T’ou-tzu: You come here looking for sayings and talks, novel expressions and elegant lines, uselessly taking to verbalization. I am old and my energy is not up to par; I’m a dull speaker and have no idle talk for you. If you ask me questions, I answer in accord with your questions, but I have no mysterious marvel that can be conveyed to you, and I won’t have you get fixated.

I never assert the existence of Buddha and Dharma, of ordinary person and sage, either in the beyond or the here and now; and I have no intention of sitting here tying you people down. You go through a thousand changes, but all of it is you people conceiving interpretations, carrying them with you, experiencing the results of your own doings. I have nothing here for you, and nothing exoteric or esoteric to explain to you, no appearance and intention to represent to you. (II, 21)

Ku-shan: Those who accept words perish; those who linger over sayings get lost. When you have caught the fish, you forget the trap; when you have gotten the meaning, you forget the words. We use a net to catch fish; the fish are not the net. (II, 24)

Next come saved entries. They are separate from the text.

(** Structural equivalence of rules documents: the same tree, except
    that an element of the deprecated namespace may have moved to the
    current one. *)
Inductive equivalent (namespaces : Namespaces) : node -> node -> Prop :=
| equivalent_element ns ns' tag attrib text cs cs' tail :
    ns' = ns \/ (ns = ns_old namespaces /\ ns' = ns_xdv namespaces) ->
    Forall2 (equivalent namespaces) cs cs' ->
    equivalent namespaces (Element ns tag attrib text cs tail)
      (Element ns' tag attrib text cs' tail)
| equivalent_comment text tail :
    equivalent namespaces (Comment text tail) (Comment text tail).

Definition deprecation_warning (namespaces : Namespaces) : string :=
  "The " ++ ns_old namespaces ++ " namespace is deprecated, use "
  ++ ns_xdv namespaces ++ " instead.".

(** Convert old namespace to new namespace. *)
Definition update_namespace (namespaces : Namespaces) (rules : node) : M node :=
  match xpath_namespace_uri (ns_old namespaces) rules with
  | _ :: _ =>
      _ <~ logger_warning (deprecation_warning namespaces) ;;
      ret (update_transform namespaces rules)
  | [] => ret rules
  end.

(** *** Virtual document resolver *)

Module CompileResolver.

Record t : Type := { rules : string; extra : option string }.

(** [CompileResolver(rules, extra=None)] *)
Definition __init__ (rules : string) (extra : option string) : t :=
  {| rules := rules; extra := extra |}.

Definition resolve (self : t) (url : string) : option InputDocument :=
  if String.eqb url "__xdv__rules" then Some (resolve_string (rules self))
  else
    match extra self with
    | Some e =>
        if String.eqb url "__xdv__extra" then Some (resolve_string e) else None
    | None => None
    end.

End CompileResolver.

(** *** Rule compiler *)

Module Args.

(** The parameters of [compile_theme]. *)
Record t : Type := {
  rules : string;
  theme : string;
  extra : option string;
  css : bool;
  xinclude : bool;
  absolute_prefix : option string;
  update : bool;
  trace : bool;
  includemode : option string;
  parser : option Parser;
  compiler_parser : option Parser;
  rules_parser : option Parser;
  access_control : option XSLTAccessControl
}.

End Args.

(** What [compile_theme] has built when it calls the compiler
    transform: the transform, the theme document, the parameters and
    the parser whose resolvers the transform consults. *)
Record Prepared : Type := {
  compiler_transform : XSLT;
  theme_doc : node;
  params : list (string * string);
  compiler_parser : Parser
}.

Definition when (b : bool) (f : node -> M node) (d : node) : M node :=
  if b then f d else ret d.

Definition prepare (env : Env) (os_path : OsPath) (namespaces : Namespaces)
  (a : Args.t) : M Prepared :=
  let rules_parser :=
    match Args.rules_parser a with
    | Some p => p
    | None => XMLParser
    end in
  rules_doc <~ lift (etree_parse env rules_parser (Filename (Args.rules a))) ;;
  rules_doc <~ when (Args.xinclude a) (fun d => lift (etree_xinclude env d)) rules_doc ;;
  rules_doc <~ when (Args.update a) (update_namespace namespaces) rules_doc ;;
  rules_doc <~ when (Args.css a) (fun d => lift (convert_css_selectors env d)) rules_doc ;;
  let parser :=
    match Args.parser a with
    | Some p => p
    | None => HTMLParser
    end in
  theme_doc <~ lift (etree_parse env parser (Filename (Args.theme a))) ;;
  theme_doc <~
    (match Args.absolute_prefix a with
     | Some p =>
         if String.eqb p "" then ret theme_doc
         else lift (apply_absolute_prefix os_path theme_doc p)
     | None => ret theme_doc
     end) ;;
  let compiler_parser :=
    match Args.compiler_parser a with
    | Some p => p
    | None => XMLParser
    end in
  let access_control :=
    match Args.access_control a with
    | Some ac => ac
    | None =>
        {| read_file := true; write_file := false; create_dir := false;
           read_network := false; write_network := false |}
    end in
  compiler_doc <~ lift (etree_parse env compiler_parser COMPILER_PATH) ;;
  compiler_transform <~ lift (etree_XSLT env compiler_doc access_control) ;;
  let params := [("rulesuri", "'__xdv__rules'")] in
  pr <~
    (if Py.truthy (Args.extra a) then
       match Args.extra a with
       | Some e =>
           extra_doc <~ lift (etree_parse env XMLParser (Filename e)) ;;
           ret ((params ++ [("extraurl", "'__xdv__extra'")])%list,
                CompileResolver.__init__ (etree_tostring env rules_doc)
                  (Some (etree_tostring env extra_doc)))
       | None => ret (params, CompileResolver.__init__ (etree_tostring env rules_doc) None)
       end
     else ret (params, CompileResolver.__init__ (etree_tostring env rules_doc) None)) ;;
  let '(params, resolver) := pr in
  let params := if Args.trace a then (params ++ [("trace", "1")])%list else params in
  let params :=
    match Args.includemode a with
    | Some m =>
        if String.eqb m "" then params
        else (params ++ [("includemode", ("'" ++ m ++ "'")%string)])%list
    | None => params
    end in
  ret {| compiler_transform := compiler_transform;
         theme_doc := theme_doc;
         params := params;
         compiler_parser := resolvers_add compiler_parser (CompileResolver.resolve resolver) |}.

Fixpoint log_each (lvl : level) (msgs : list string) : M unit :=
  match msgs with
  | [] => ret tt
  | msg :: rest => _ <~ logger_log lvl msg ;; log_each lvl rest
  end.

(** Invoke the xdv compiler.  Besides the compiled transform the value
    holds the compiler parser after the call: a parser passed in by the
    caller keeps the resolver added to it. *)
Definition compile_theme (env : Env) (os_path : OsPath) (namespaces : Namespaces)
  (a : Args.t) : M (node * Parser) :=
  p <~ prepare env os_path namespaces a ;;
  out <~ lift (XSLT_call env (compiler_transform p) (resolvers (compiler_parser p))
                 (theme_doc p) (params p)) ;;
  _ <~ log_each INFO (snd out) ;;
  ret (fst out, compiler_parser p).

(** *** The unordered registry of resolvers

    lxml keeps the resolvers of a parser in a set and asks them in the
    order in which the set iterates, which depends on where the
    resolver objects lie in memory and not on the program.
    [compile_theme] above asks them in the order of registration, one
    of the orders a call may take. *)



(** *** The body of [compile_theme] on any two sources

    A keyword call binds whatever it is given to [rules] and [theme]:
    the body below is that of [prepare] and [compile_theme] with the two
    sources as parameters.  The record gives the other eleven
    parameters; its fields [rules] and [theme] are not read. *)

(** The steps of [compile_theme] before the call of the transform. *)
Definition prepare_from (env : Env) (os_path : OsPath) (namespaces : Namespaces)
  (rules theme : source) (a : Args.t) : M Prepared :=
  let rules_parser :=
    match Args.rules_parser a with
    | Some p => p
    | None => XMLParser
    end in
  rules_doc <~ lift (etree_parse env rules_parser rules) ;;
  rules_doc <~ when (Args.xinclude a) (fun d => lift (etree_xinclude env d)) rules_doc ;;
  rules_doc <~ when (Args.update a) (update_namespace namespaces) rules_doc ;;
  rules_doc <~ when (Args.css a) (fun d => lift (convert_css_selectors env d)) rules_doc ;;
  let parser :=
    match Args.parser a with
    | Some p => p
    | None => HTMLParser
    end in
  theme_doc <~ lift (etree_parse env parser theme) ;;
  theme_doc <~
    (match Args.absolute_prefix a with
     | Some p =>
         if String.eqb p "" then ret theme_doc
         else lift (apply_absolute_prefix os_path theme_doc p)
     | None => ret theme_doc
     end) ;;
  let compiler_parser :=
    match Args.compiler_parser a with
    | Some p => p
    | None => XMLParser
    end in
  let access_control :=
    match Args.access_control a with
    | Some ac => ac
    | None =>
        {| read_file := true; write_file := false; create_dir := false;
           read_network := false; write_network := false |}
    end in
  compiler_doc <~ lift (etree_parse env compiler_parser COMPILER_PATH) ;;
  compiler_transform <~ lift (etree_XSLT env compiler_doc access_control) ;;
  let params := [("rulesuri", "'__xdv__rules'")] in
  pr <~
    (if Py.truthy (Args.extra a) then
       match Args.extra a with
       | Some e =>
           extra_doc <~ lift (etree_parse env XMLParser (Filename e)) ;;
           ret ((params ++ [("extraurl", "'__xdv__extra'")])%list,
                CompileResolver.__init__ (etree_tostring env rules_doc)
                  (Some (etree_tostring env extra_doc)))
       | None => ret (params, CompileResolver.__init__ (etree_tostring env rules_doc) None)
       end
     else ret (params, CompileResolver.__init__ (etree_tostring env rules_doc) None)) ;;
  let '(params, resolver) := pr in
  let params := if Args.trace a then (params ++ [("trace", "1")])%list else params in
  let params :=
    match Args.includemode a with
    | Some m =>
        if String.eqb m "" then params
        else (params ++ [("includemode", ("'" ++ m ++ "'")%string)])%list
    | None => params
    end in
  ret {| compiler_transform := compiler_transform;
         theme_doc := theme_doc;
         params := params;
         compiler_parser := resolvers_add compiler_parser (CompileResolver.resolve resolver) |}.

Chen-ching: I have no Buddhism to give anyone. I just have a sword—whoever comes, I cut down, so their lives cannot go on and their seeing and hearing disappear: then I meet them before their parents gave birth to them. If I see them go forward, I cut them off. (II, 32)

Chen-ching: There is no Zen to study, no Tao to learn. Abandoning the fundamental to pursue trivia, busily working on externals, is not as good as coming back to get to know your own citadel. (II, 33)

Fu-an: If we are to discuss this matter, the simple fact is that there is nothing whatsoever to point out to people. If there were anything at all to indicate to people, Buddhism would not have reached the present day. For this reason the successions of buddhas extending a hand and the successions of Zen masters passing on transmission have done so for lack of practical choice; there has never been an actual doctrine. (II, 42)

Ch’ih-chueh: When a master craftsman instructs people, he can give them compass and ruler but cannot give them skill. The function of Zen teachers is otherwise: first they take away your compass and ruler, then wait until you can cut squares and circles freehand, spontaneously conforming to compass and ruler; thus the skill is therein. Even so, this too is a temporary byroad, a little resting place. (II, 45)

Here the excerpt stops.